DIRECTIONS: Copy out exactly the line that contains "(** [src/src/lib/stdlib.c:48-83 atoi] *)" and all lines following it to the end of the data.
————————
(* ===== verification/CString.v ===== *)
(** * C strings and conversions

    [src/lib/string.c], [src/lib/ctype.c] and [src/lib/stdlib.c] over the
    byte memory.  A [const char*] is a reader [rd : Z -> Z] with an offset,
    so that the same function runs on memory ([mget m]) and on the string
    literals of the code ([lit_rd]); a null pointer result is [None]. *)

From S2P Require Import Prelude Bytes.

(** ** Literals *)

Definition ascii_code (c : Ascii.ascii) : Z := Z.of_N (Ascii.N_of_ascii c).
Definition lit (s : string) : list Z := ascii_code <$> String.list_ascii_of_string s.

(** The bytes of a literal followed by its terminator. *)
Definition lit_rd (l : list Z) (i : Z) : Z := default 0 (l !! Z.to_nat i).

(** Indexing a literal outside it is no object access. *)
Definition lit_get (l : list Z) (i : Z) : res Z :=
  if i <? 0 then Err (BadAccess i)
  else match (l ++ [0]) !! Z.to_nat i with Some c => Ok c | None => Err (BadAccess i) end.

(** ** ctype.c *)

(** [src/src/lib/ctype.c:3-9 toupper] *)
Definition toupper (c : Z) : Z :=
  if (97 <=? c) && (c <=? 122) then c - (97 - 65) else c.

(** [src/src/lib/ctype.c:11-13 isdigit] *)
Definition isdigit (ch : Z) : bool := (48 <=? ch) && (ch <=? 57).

(** ** string.c *)

Definition strlen_step (rd : Z -> Z) (str len : Z) : res (Z + Z) :=
  if cbool (rd (str + len)) then Ok (inl (u32 (len + 1))) else Ok (inr len).

(** [src/src/lib/string.c:5-12 strlen] *)
Definition strlen (rd : Z -> Z) (str : Z) : res Z := while (strlen_step rd str) 0.

(** [src/src/lib/string.c:19-27 strcpy] *)
Definition strcpy (rd : mem -> Z -> Z) (m : mem) (dst src : Z) : res (Z * mem) :=
  let? m := while (fun '(m, d, s) =>
      if cbool (rd m s) then Ok (inl (mput m d (rd m s), d + 1, s + 1))
      else Ok (inr (mput m d 0))) (m, dst, src) in
  Ok (dst, m).

(** [src/src/lib/string.c:14-17 strcat] *)
Definition strcat (rd : mem -> Z -> Z) (m : mem) (dst src : Z) : res (Z * mem) :=
  let? len := strlen (mget m) dst in
  let? (_, m) := strcpy rd m (dst + len) src in
  Ok (dst, m).

(** The inner loop of [strstr]: [None] when the haystack ends (the function
    returns null), [Some false] on a mismatch, [Some true] on a match. *)
Definition strstr_at (rda rdb : Z -> Z) (result b : Z) : res (option bool) :=
  while (fun i =>
    if cbool (rdb (b + i)) then
      if negb (cbool (rda (result + i))) then Ok (inr None)
      else if negb (rda (result + i) =? rdb (b + i)) then Ok (inr (Some false))
      else Ok (inl (u32 (i + 1)))
    else Ok (inr (Some true))) 0.

(** [src/src/lib/string.c:41-58 strstr] *)
Definition strstr (rda rdb : Z -> Z) (a b : Z) : res (option Z) :=
  while (fun current =>
    let? found := strstr_at rda rdb current b in
    match found with
    | None => Ok (inr None)
    | Some true => Ok (inr (Some current))
    | Some false => Ok (inl (current + 1))
    end) a.

(** The inner loop of [_strstr], which does not look for the end. *)
Definition strstr_lim_at (rda rdb : Z -> Z) (result b : Z) : res bool :=
  while (fun i =>
    if cbool (rdb (b + i)) then
      if negb (rda (result + i) =? rdb (b + i)) then Ok (inr false)
      else Ok (inl (u32 (i + 1)))
    else Ok (inr true)) 0.

(** One start of the search. *)
Definition strstr_round (rda rdb : Z -> Z) (b limit : Z) : Z * Z -> res (Z * Z + option Z) := fun '(j, current) =>
  let? len := strlen rdb b in
  if j <=? u32 (limit - len) then
    let? found := strstr_lim_at rda rdb current b in
    if found : bool then Ok (inr (Some current)) else Ok (inl (u32 (j + 1), current + 1))
  else Ok (inr None).

(** [src/src/lib/string.c:60-77 _strstr] *)
Definition _strstr (rda rdb : Z -> Z) (a b limit : Z) : res (option Z) :=
  while (strstr_round rda rdb b limit) (0, a).

(** [src/src/lib/string.c:79-91 memcmp] *)
Fixpoint memcmp (rda rdb : Z -> Z) (ptr1 ptr2 : Z) (size : nat) : Z :=
  match size with
  | O => 0
  | S size' =>
      if rda ptr1 <? rdb ptr2 then -1
      else if rdb ptr2 <? rda ptr1 then 1
      else memcmp rda rdb (ptr1 + 1) (ptr2 + 1) size'
  end.

(** [src/src/lib/string.c:93-103 _strchr] *)
Definition _strchr (rd : Z -> Z) (str chr limit : Z) : res (option Z) :=
  while (fun i =>
    if i <? limit then
      if s8 (rd (str + i)) =? chr then Ok (inr (Some (str + i)))
      else if s8 (rd (str + i)) =? 0 then Ok (inr None)
      else Ok (inl (u32 (i + 1)))
    else Ok (inr None)) 0.

(** [src/src/lib/string.c:105-113 strchr] *)
Definition strchr (rd : Z -> Z) (str chr : Z) : res (option Z) :=
  while (fun str =>
    if s8 (rd str) =? chr then Ok (inr (Some str))
    else if s8 (rd str) =? 0 then Ok (inr None)
    else Ok (inl (str + 1))) str.

Definition strcmp_step (rda rdb : Z -> Z) (a b i : Z) : res (Z + Z) :=
  if rda (a + i) <? rdb (b + i) then Ok (inr (-1))
  else if rdb (b + i) <? rda (a + i) then Ok (inr 1)
  else if rda (a + i) =? 0 then Ok (inr 0)
  else Ok (inl (u32 (i + 1))).

(** [src/src/lib/string.c:115-127 strcmp] *)
Definition strcmp (rda rdb : Z -> Z) (a b : Z) : res Z := while (strcmp_step rda rdb a b) 0.

(** ** stdlib.c *)

(** The swaps [i = k .. ] of [memrev]. *)
Fixpoint memrev_from (m : mem) (buf n i : Z) (k : nat) : mem :=
  match k with
  | O => m
  | S k' =>
      let x := mget m (buf + i) in
      let m := mput m (buf + i) (mget m (buf + (n - i - 1))) in
      let m := mput m (buf + (n - i - 1)) x in
      memrev_from m buf n (i + 1) k'
  end.

(** [src/src/lib/stdlib.c:8-17 memrev] *)
Definition memrev (m : mem) (buf n : Z) : Z * mem :=
  (n / 2, memrev_from m buf n 0 (Z.to_nat (n / 2))).

(** [src/src/lib/stdlib.c:19-21 strrev] *)
Definition strrev (m : mem) (s : Z) : res (Z * mem) :=
  let? len := strlen (mget m) s in Ok (memrev m s len).

Definition alphabet : list Z := Eval vm_compute in lit "0123456789ABCDEFGHIJKLMNOPQRSTUVWXYZ".
Definition skipped : list Z := [9; 10; 11; 12; 13; 32; 43; 95]. (* "\t\n\v\f\r +_" *)

(** One round of the digit loop of [itoa]. *)
Definition itoa_step (radix : Z) : Z * Z * mem -> res (Z * Z * mem + Z * mem) :=
  fun '(target, buf, m) =>
    let? d := lit_get alphabet (Z.rem target radix) in
    let m := mput m buf d in
    let target := Z.quot target radix in
    if cbool target then Ok (inl (target, buf + 1, m)) else Ok (inr (buf + 1, m)).

(** [src/src/lib/stdlib.c:23-46 itoa] *)
Definition itoa (m : mem) (target buf radix : Z) : res (option Z * mem) :=
  if (radix <? 2) || (36 <? radix) then Ok (None, m) else
  let sign := target <? 0 in
  let target := if sign then s64 (- target) else target in
  let low := buf in
  let? (buf, m) := while (itoa_step radix) (target, buf, m) in
  let '(buf, m) := if sign then (buf + 1, mput m buf 45) else (buf, m) in
  let m := mput m buf 0 in
  let? (_, m) := strrev m low in
  Ok (Some buf, m).

(** One character of [atoi]. *)
Definition atoi_step (rd : Z -> Z) (radix : Z) :
    Z * Z * bool -> res (Z * Z * bool + Z * bool) :=
  fun '(ptr, res, sign) =>
    let c := s8 (rd ptr) in
    let ptr := ptr + 1 in
    if c =? 0 then Ok (inr (res, sign)) else
    if c =? 45 then Ok (inl (ptr, res, true)) else
    let? skip := strchr (lit_rd skipped) 0 c in
    if skip is Some _ then Ok (inl (ptr, res, sign)) else
    let? x := strchr (lit_rd alphabet) 0 (toupper c) in
    match x with
    | None => Ok (inr (res, sign))
    | Some pos =>
        if radix <=? pos then Ok (inr (res, sign))
        else Ok (inl (ptr, s64 (res * radix + pos), sign))
    end.

(** [src/src/lib/stdlib.c:48-83 atoi] *)
Definition atoi (rd : Z -> Z) (buf radix : Z) : res Z :=
  if (radix <? 2) || (36 <? radix) then Ok (-4) else
  let? (res, sign) := while (atoi_step rd radix) (buf, 0, false) in
  Ok (if sign : bool then s64 (- res) else res).

(** ** Strings: lemmas *)

(** A terminated string [s] at offset [p]. *)
Fixpoint cstr (rd : Z -> Z) (p : Z) (s : list Z) : Prop :=
  match s with
  | [] => rd p = 0
  | c :: s' => 0 < c < 256 /\ rd p = c /\ cstr rd (p + 1) s'
  end.

Definition is_byte (b : Z) : Prop := 0 <= b < 256.
Definition is_char (b : Z) : Prop := 0 < b < 256.

Ltac while_by n := eapply (while_runs _ n); [|unfold budget; lia].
————————
EXERCISE RESULT:
(** [src/src/lib/stdlib.c:48-83 atoi] *)
Definition atoi (rd : Z -> Z) (buf radix : Z) : res Z :=
  if (radix <? 2) || (36 <? radix) then Ok (-4) else
  let? (res, sign) := while (atoi_step rd radix) (buf, 0, false) in
  Ok (if sign : bool then s64 (- res) else res).

(** ** Strings: lemmas *)

(** A terminated string [s] at offset [p]. *)
Fixpoint cstr (rd : Z -> Z) (p : Z) (s : list Z) : Prop :=
  match s with
  | [] => rd p = 0
  | c :: s' => 0 < c < 256 /\ rd p = c /\ cstr rd (p + 1) s'
  end.

Definition is_byte (b : Z) : Prop := 0 <= b < 256.
Definition is_char (b : Z) : Prop := 0 < b < 256.

Ltac while_by n := eapply (while_runs _ n); [|unfold budget; lia].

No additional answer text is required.